Temporal succession and assembly of marine bacterial communities in Maxwell Bay, Antarctica during summer
Haiyu Zeng, Zhiwei Gao, Zheng Wang, Kaiyi Li, Bo Xu, Zhen Yan, Yan Gu, Weimeng Du, Haitao Ding, Jianjun Wang
Journal:Frontiers in Microbiology
IF:4.5
DOI:10.3389/fmicb.2026.1748960
PMID:41939699
Published:2026-03-19
research field:极地生态学气候变化影响生物地球化学循环环境微生物学海洋微生物生态学
Abstract
Introduction In recent years, ecological feedbacks driven by climate change have become increasingly prominent. The polar amplification effect has made Antarctic ecosystems pivotal indicators for reflecting global climatic impacts. As core drivers of biogeochemical cycling, marine microbes play a central role. Therefore, deciphering their temporal dynamics and assembly mechanisms is crucial for projecting the trajectories of polar ecosystems. However, the intrinsic ecological processes regulating microbial summer succession, particularly the relative contribution of deterministic processes, remain insufficiently quantified. Methods In the present study, Maxwell Bay, Antarctica—a coastal marine region heavily influenced by glacial melt—was selected as the model system. Surface seawater samples were collected sequentially during the 2022 austral summer, followed by 16S rRNA gene amplicon sequencing and phylogenetic null model analysis. Results Our results revealed a distinct shift in the assembly mechanisms of bacterial communities. In January, community structure was shaped jointly by stochastic and deterministic processes, with stochastic processes contributing a greater proportion to assembly. This state transitioned to the predominance of deterministic homogeneous selection (84.68%) in February.
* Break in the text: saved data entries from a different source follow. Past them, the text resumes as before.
Lemma wire_roundtrip_witness :
  DecodePeer (EncodePeer message) = inr message /\
  exists w', Call (inr []) (frame KindClientResponse (EncodeClientResponse response) ++ [9]) request = (Some w', inr response).
Proof.
  destruct (WriteFrame (W := bytes) KindClientRequest (EncodeClientRequest request) []) as [w' err] eqn:E.
  assert (err = None) as He by (vm_compute in E; by injection E as _ <-).
  destruct (wire_roundtrip message request response [] w' [9] message_wf) as (H1 & _ & _ & _ & _ & H2).
  - repeat split; discriminate || reflexivity.
  - repeat split; discriminate || reflexivity.
  - split; [exact H1|]. exists w'. rewrite He in E. exact (proj2 (H2 E)).
Defined.

Lemma frame_stream_witness :
  ReadFrame (frame KindPeer (EncodePeer message) ++ [1; 2]) = inr (KindPeer, EncodePeer message, [1; 2]) /\
  exists e, ReadFrame (take 100 (frame KindPeer (EncodePeer message))) = inl e.
Proof.
  assert (Forall byte (EncodePeer message)) as Hb.
  { vm_compute. repeat (apply Forall_cons; split); try constructor; discriminate || reflexivity. }
  destruct (WriteFrame (W := bytes) KindPeer (EncodePeer message) []) as [w' err] eqn:E.
  pose proof (frame_stream (W := bytes) KindPeer (EncodePeer message) [] w' err ltac:(unfold is_u16, KindPeer; lia) Hb E) as H.
  assert (MaxFrameSize <? len (EncodePeer message) = false) as Hm by (vm_compute; reflexivity). rewrite Hm in H.
  destruct H as (_ & H1 & H2 & _). split; [exact (H1 [1; 2])|]. apply (H2 100%nat).
  apply Nat.ltb_lt. vm_compute. reflexivity.
Defined.

End Demo.
End Protocol.
(* ===== verification/AdapterProto.v ===== *)
(** * The messages of external adapters

    [internal/adapterproto]: the requests and responses between the simulator and a
    protocol under test that runs in a child process, their validation, and their
    frames.  Results: the requests that are accepted are exactly those that stand
    for a call, and the responses accepted for one exactly those that stand for a
    reply to it; frames are read back as they were written. *)

From S2P Require Import Prelude Bytes GoStrings Protocol.

Module Adapterproto.

(** ** protocol.go *)

Definition Version : Z := 1.

Abbreviation Operation := string.

Definition OpHello : Operation := "hello".
Definition OpTick : Operation := "tick".
Definition OpDrain : Operation := "drain".
Definition OpDeliver : Operation := "deliver".
Definition OpCheck : Operation := "check".
Definition OpClose : Operation := "close".

Record HelloRequest := mkHelloRequest { Seed : Z }.
Record HelloResponse := mkHelloResponse { Nodes : list Z; Invariants : list string }.
Record Message := mkMessage { From : Z; To : Z; Kind : Z; Value : Z; Payload : bytes }.
Record Violation := mkViolation { Invariant : string; Detail : string }.
Record RemoteError := mkRemoteError { Code : string; Text : string }.

Record Request := mkRequest {
  q_Version : Z;
  q_ID : Z;
  q_Op : Operation;
  q_Hello : option HelloRequest;
  q_Node : option Z;
  q_Message : option Message
}.

Record Response := mkResponse {
  p_Version : Z;
  p_ID : Z;
  p_Op : Operation;
  p_Error : option RemoteError;
  p_Hello : option HelloResponse;
  p_Messages : list Message;
  p_Violation : option Violation
}.

(** ** validate.go *)

(** The errors of [protocolError], with what their messages name. *)
Inductive problem :=
| BadVersion (version : Z)
| ZeroID
| EmptyOperation
| UnknownOperation (op : Operation)
| NoHello
| Unrelated (op : Operation)
| NoNode (op : Operation)
| NeedsNodeAndMessage
| WrongNode (node to : Z)
| NoErrorCode
| NoErrorMessage
| ErrorWithSuccess
| NoNodes
| RepeatsNode (node : Z)
| EmptyInvariant
| RepeatsInvariant (name : string)
| NoViolationName
| NoViolationDetail
| InRequest (e : problem)
| InResponse (e : problem)
| WrongID (got want : Z)
| WrongOperation (got want : Operation)
| WrongSender (index : nat) (got want : Z).

Definition some {A} (o : option A) : bool := if o is Some _ then true else false.

Definition knownOp (op : Operation) : bool :=
  bool_decide (op ∈ [OpHello; OpTick; OpDrain; OpDeliver; OpCheck; OpClose]).

Definition validateEnvelope (version id : Z) (operation : Operation) : option problem :=
  if negb (version =? Version) then Some (BadVersion version)
  else if id =? 0 then Some ZeroID
  else if bool_decide (operation = ""%string) then Some EmptyOperation
  else if knownOp operation then None
  else Some (UnknownOperation operation).

Definition isOp (op op' : Operation) : bool := bool_decide (op = op').
Definition errorOf {A} (r : hostError + A) : option hostError := if r is inl e then Some e else None.

Definition Tick (node : Z) (s : Session) : Session * option hostError :=
  match requireNode node s with
  | Some e => (s, Some e)
  | None => let (s, r) := exchange (ask Adapterproto.OpTick None (Some node) None) s in (s, errorOf r)
  end.

(** The loop of [Drain] over the destinations. *)
Fixpoint destinations (index : nat) (l : list Message) (s : Session) : option hostError :=
  match l with
  | [] => None
  | m :: l =>
      match requireNode (Adapterproto.To m) s with
      | Some e => Some (Destination index e)
      | None => destinations (S index) l s
      end
  end.

Definition Drain (node : Z) (s : Session) : Session * (hostError + list Message) :=
  match requireNode node s with
  | Some e => (s, inl e)
  | None =>
      match exchange (ask Adapterproto.OpDrain None (Some node) None) s with
      | (s, inl e) => (s, inl e)
      | (s, inr response) =>
          match destinations 0 (Adapterproto.p_Messages response) s with
          | Some e => (s, inl e)
          | None => (s, inr (Adapterproto.p_Messages response))
          end
      end
  end.

Definition Deliver (node : Z) (m : Message) (s : Session) : Session * option hostError :=
  match requireNode node s with
  | Some e => (s, Some e)
  | None =>
      match requireNode (Adapterproto.From m) s with
      | Some e => (s, Some (Sender e))
      | None =>
          if negb (Adapterproto.To m =? node) then (s, Some (Misdirected (Adapterproto.To m) node))
          else let (s, r) := exchange (ask Adapterproto.OpDeliver None (Some node) (Some m)) s in (s, errorOf r)
      end
  end.

Definition Check (s : Session) : Session * (hostError + option Adapterproto.Violation) :=
  match exchange (ask Adapterproto.OpCheck None None None) s with
  | (s, inl e) => (s, inl e)
  | (s, inr response) =>
      match Adapterproto.p_Violation response with
      | None => (s, inr None)
      | Some v =>
          if bool_decide (Adapterproto.Invariant v ∈ invariantSet s) then (s, inr (Some v))
          else (s, inl (Undeclared (Adapterproto.Invariant v)))
      end
  end.

Definition Close (s : Session) : Session * option hostError :=
  if closed s then (s, None) else
  match exchange (ask Adapterproto.OpClose None None None) s with
  | (s, inl e) => (s, Some e)
  | (s, inr _) => (s <| closed := true |>, None)
  end.

(** ** runner.go *)

(** [clusterBridge]. *)
Record Bridge := mkBridge { session : Session; b_nodes : list Z }.

#[global] Instance bridge : Cluster Bridge Message := {
  Engine.Nodes := b_nodes;
  c_Tick := fun node b =>
    match Tick node (session b) with (s, None) => Some (mkBridge s (b_nodes b)) | (_, Some _) => None end;
  c_Deliver := fun node m b =>
    match Deliver node m (session b) with (s, None) => Some (mkBridge s (b_nodes b)) | (_, Some _) => None end;
  c_Drain := fun node b =>
    match Drain node (session b) with
    | (s, inr out) => Some (mkBridge s (b_nodes b), out)
    | (_, inl _) => None
    end;
  Route := fun m => (Adapterproto.From m, Adapterproto.To m);
  Digest := fun m => (Adapterproto.Kind m, Adapterproto.Value m)
}.

Context {R : Type} (Intn Int63n : Z -> R -> Z * R) (sha256 : bytes -> bytes).
Abbreviation runner := (Engine Bridge Message R).

Definition NewRunner (r : R) (dropPermille maxDelay : Z) (s : option Session) : hostError + runner :=
  match s with
  | None => inl NoSession
  | Some s => if closed s then inl ErrClosed else inr (New r dropPermille maxDelay (mkBridge s (nodes s)))
  end.

Record RunError := mkRunError { re_Step : Z; re_Trace : bytes; re_Op : string; re_Err : hostError }.

(** How a checked step ends.  A call that fails inside the engine stops it where
    it is; the runner recovers and reports that.  A panic of the engine itself is
    passed on. *)
Inductive checked :=
| Fine (e : runner)
| Found (e : runner) (v : Violation)
| Stopped (e : runner) (err : RunError)
| Repanicked (e : runner)
| OutOfFuel.

Definition setSession (s : Session) (e : runner) : runner := e <| cluster := mkBridge s (b_nodes (cluster e)) |>.

Definition runError (operation : string) (err : hostError) (e : runner) : RunError :=
  mkRunError (Now e) (trace e) operation err.

(** The [callbackFailure] that the bridge panics with, and the session after the
    call that failed. *)
Definition callbackFailure (p : place Message) (s : Session) : option (Session * string * hostError) :=
  match p with
  | AtTick node =>
      match Tick node s with (s, Some err) => Some (s, tickOperation node, err) | (_, None) => None end
  | AtDeliver node m =>
      match Deliver node m s with (s, Some err) => Some (s, deliverOperation node, err) | (_, None) => None end
  | AtDrain node =>
      match Drain node s with (s, inl err) => Some (s, drainOperation node, err) | (_, inr _) => None end
  | AtDelay | AtCall => None
  end.

Definition StepChecked (fuel : nat) (e : runner) : checked :=
  match Step Intn Int63n sha256 (heapQueue Message) fuel e with
  | Limit => OutOfFuel
  | Panic (p, e) =>
      match callbackFailure p (session (cluster e)) with
      | Some (s, operation, err) => let e := setSession s e in Stopped e (runError operation err e)
      | None => Repanicked e
      end
  | Ret e =>
      let (s, r) := Check (session (cluster e)) in
      let e := setSession s e in
      match r with
      | inl err => Stopped e (runError checkOperation err e)
      | inr None => Fine e
      | inr (Some v) =>
          Found e (mkViolation (Adapterproto.Invariant v) (Now e) (trace e) (Adapterproto.Detail v))
      end
  end.

Fixpoint RunChecked (fuel steps : nat) (e : runner) : checked :=
  match steps with
  | O => Fine e
  | S steps => match StepChecked fuel e with Fine e => RunChecked fuel steps e | r => r end
  end.

End session.

(** ** process.go: the error output of the child *)

Record boundedBuffer := mkBuffer { buffer : bytes; limit : Z; truncated : bool }.

Definition Write (data : bytes) (b : boundedBuffer) : boundedBuffer * Z :=
  let written := len data in
  let remaining := limit b - len (buffer b) in
  if remaining <=? 0 then
    (mkBuffer (buffer b) (limit b) (truncated b || negb (len data =? 0)), written)
  else if remaining <? len data then
    (mkBuffer (buffer b ++ take (Z.to_nat remaining) data) (limit b) true, written)
  else (mkBuffer (buffer b ++ data) (limit b) (truncated b), written).

Definition MaxCapturedStderr : Z := Z.shiftl 64 10.
Definition notice : bytes := 10 :: bytesOf "[stderr truncated]".

Definition String_ (b : boundedBuffer) : bytes := if truncated b then buffer b ++ notice else buffer b.

(** ** What a session does *)

(** A call, as the session puts it together. *)
Definition askOf (c : Adapterproto.call) : Request :=
  let q := Adapterproto.requestOf 0 c in
  ask (Adapterproto.q_Op q) (Adapterproto.q_Hello q) (Adapterproto.q_Node q) (Adapterproto.q_Message q).

Section calls.
Context {T : Type} `{!Transport T}.
Implicit Types s : Session (T := T).

(** The session after request [id] was answered on the streams [t]. *)
Definition used (t : T) s : Session := s <| nextID := w64 (nextID s + 1) |> <| streams := t |>.

(** An exchange either sends nothing and changes nothing, or sends one request
    with the next identifier; a result is a reply to that request. *)
Lemma exchange_spec c s s' r :
  exchange (askOf c) s = (s', r) ->
  (s' = s /\ (closed s = true \/ nextID s = 0) /\ exists e, r = inl e) \/
  (closed s = false /\ nextID s <> 0 /\
   exists t err, send (Adapterproto.requestOf (nextID s) c) (streams s) = (t, err) /\
     (s' = used t s \/ exists t' x, receive t = (t', x) /\ s' = used t' s) /\
     (forall p, r = inr p -> Adapterproto.p_Error p = None /\
        exists x, Adapterproto.replies c x /\ p = Adapterproto.responseOf (nextID s) c x)).
Proof.
  unfold exchange. intros E. destruct (closed s); [injection E as <- <-; left; eauto|].
  destruct (Z.eqb_spec (nextID s) 0) as [|Hid]; [injection E as <- <-; left; eauto|]. right. split; [done|]. split; [done|].
  cbn zeta in E.
  change (Adapterproto.mkRequest Adapterproto.Version (nextID s) (Adapterproto.q_Op (askOf c)) (Adapterproto.q_Hello (askOf c))
    (Adapterproto.q_Node (askOf c)) (Adapterproto.q_Message (askOf c))) with (Adapterproto.requestOf (nextID s) c) in E.
  rewrite Adapterproto.requestOf_valid in E by done.
  change (streams (s <| nextID := w64 (nextID s + 1) |>)) with (streams s) in E.
  destruct (send _ (streams s)) as [t [e|]].
  { injection E as <- <-. exists t, (Some e). split; [done|]. split; [by left|done]. }
  change (streams (s <| nextID := w64 (nextID s + 1) |> <| streams := t |>)) with t in E.
  destruct (receive t) as [t' x] eqn:Er. exists t, None. split; [done|].
  assert (s' = used t' s) as -> by by repeat case_match; simplify_eq.
  split; [right; eauto|]. intros p ->. repeat case_match; try discriminate E. injection E as ->.
  split; [done|]. by apply Adapterproto.ValidateResponseFor_none.
Qed.

Lemma requireNode_none node s : requireNode node s = None <-> node ∈ nodeSet s.
Proof. unfold requireNode. by case_bool_decide. Qed.

Lemma destinations_none l s : forall i,
  destinations i l s = None <-> Forall (fun m => Adapterproto.To m ∈ nodeSet s) l.
Proof.
  induction l as [|m l IH]; intros i; cbn [destinations]; [by split|]. rewrite Forall_cons, <- requireNode_none.
  destruct (requireNode _ s); [|rewrite IH; tauto]. split; [done|]. by intros [? _].
Qed.

(** What an exchange leaves alone. *)
Lemma exchange_keeps c s s' r :
  exchange (askOf c) s = (s', r) ->
  closed s' = closed s /\ nodes s' = nodes s /\ nodeSet s' = nodeSet s /\ invariantSet s' = invariantSet s.
Proof.
  intros E. apply exchange_spec in E as [(-> & _)|(_ & _ & t & err & _ & [->|(t' & x & _ & ->)] & _)]; done.
Qed.

End calls.

(** *** The requests on the pipes *)

Section recorded.
Context {T : Type} `{!Transport T}.

(** Streams that remember the requests written to them. *)
#[local] Instance recorder : Transport (T * list Request) := {
  send := fun q t => let (t', err) := send q t.1 in ((t', t.2 ++ [q]), err);
  receive := fun t => let (t', r) := receive t.1 in ((t', t.2), r)
}.

Implicit Types s : Session (T := T * list Request).

Inductive op :=
| OTick (node : Z)
| ODrain (node : Z)
| ODeliver (node : Z) (m : Message)
| OCheck
| OClose.

Definition execute s (o : op) : Session :=
  match o with
  | OTick node => (Tick node s).1
  | ODrain node => (Drain node s).1
  | ODeliver node m => (Deliver node m s).1
  | OCheck => (Check s).1
  | OClose => (Close s).1
  end.

(** The calls a session may make of the nodes [ids]. *)
Definition within (ids : list Z) (c : Adapterproto.call) : Prop :=
  match c with
  | Adapterproto.Hello _ => False
  | Adapterproto.Tick node | Adapterproto.Drain node => node ∈ ids
  | Adapterproto.Deliver m => Adapterproto.From m ∈ ids /\ Adapterproto.To m ∈ ids
  | Adapterproto.Check | Adapterproto.Close => True
  end.

(** Requests numbered from 1 on. *)
Definition numbered (calls : list Adapterproto.call) : list Request :=
  imap (fun i c => Adapterproto.requestOf (Z.of_nat i + 1) c) calls.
Mantel tests, followed by linear regression analyses, confirmed that this phylogenetic transition was driven by shifting environmental factors. Specifically, water temperature served as the primary influencing factor in January, whereas silicate and nitrate concentrations emerged as the key factors in February. Subsequent partial least squares path modeling (PLS-PM) and redundancy analysis (RDA) further validated these findings, demonstrating that the identified environmental variables collectively explained more than 50% of the observed variation in community structure.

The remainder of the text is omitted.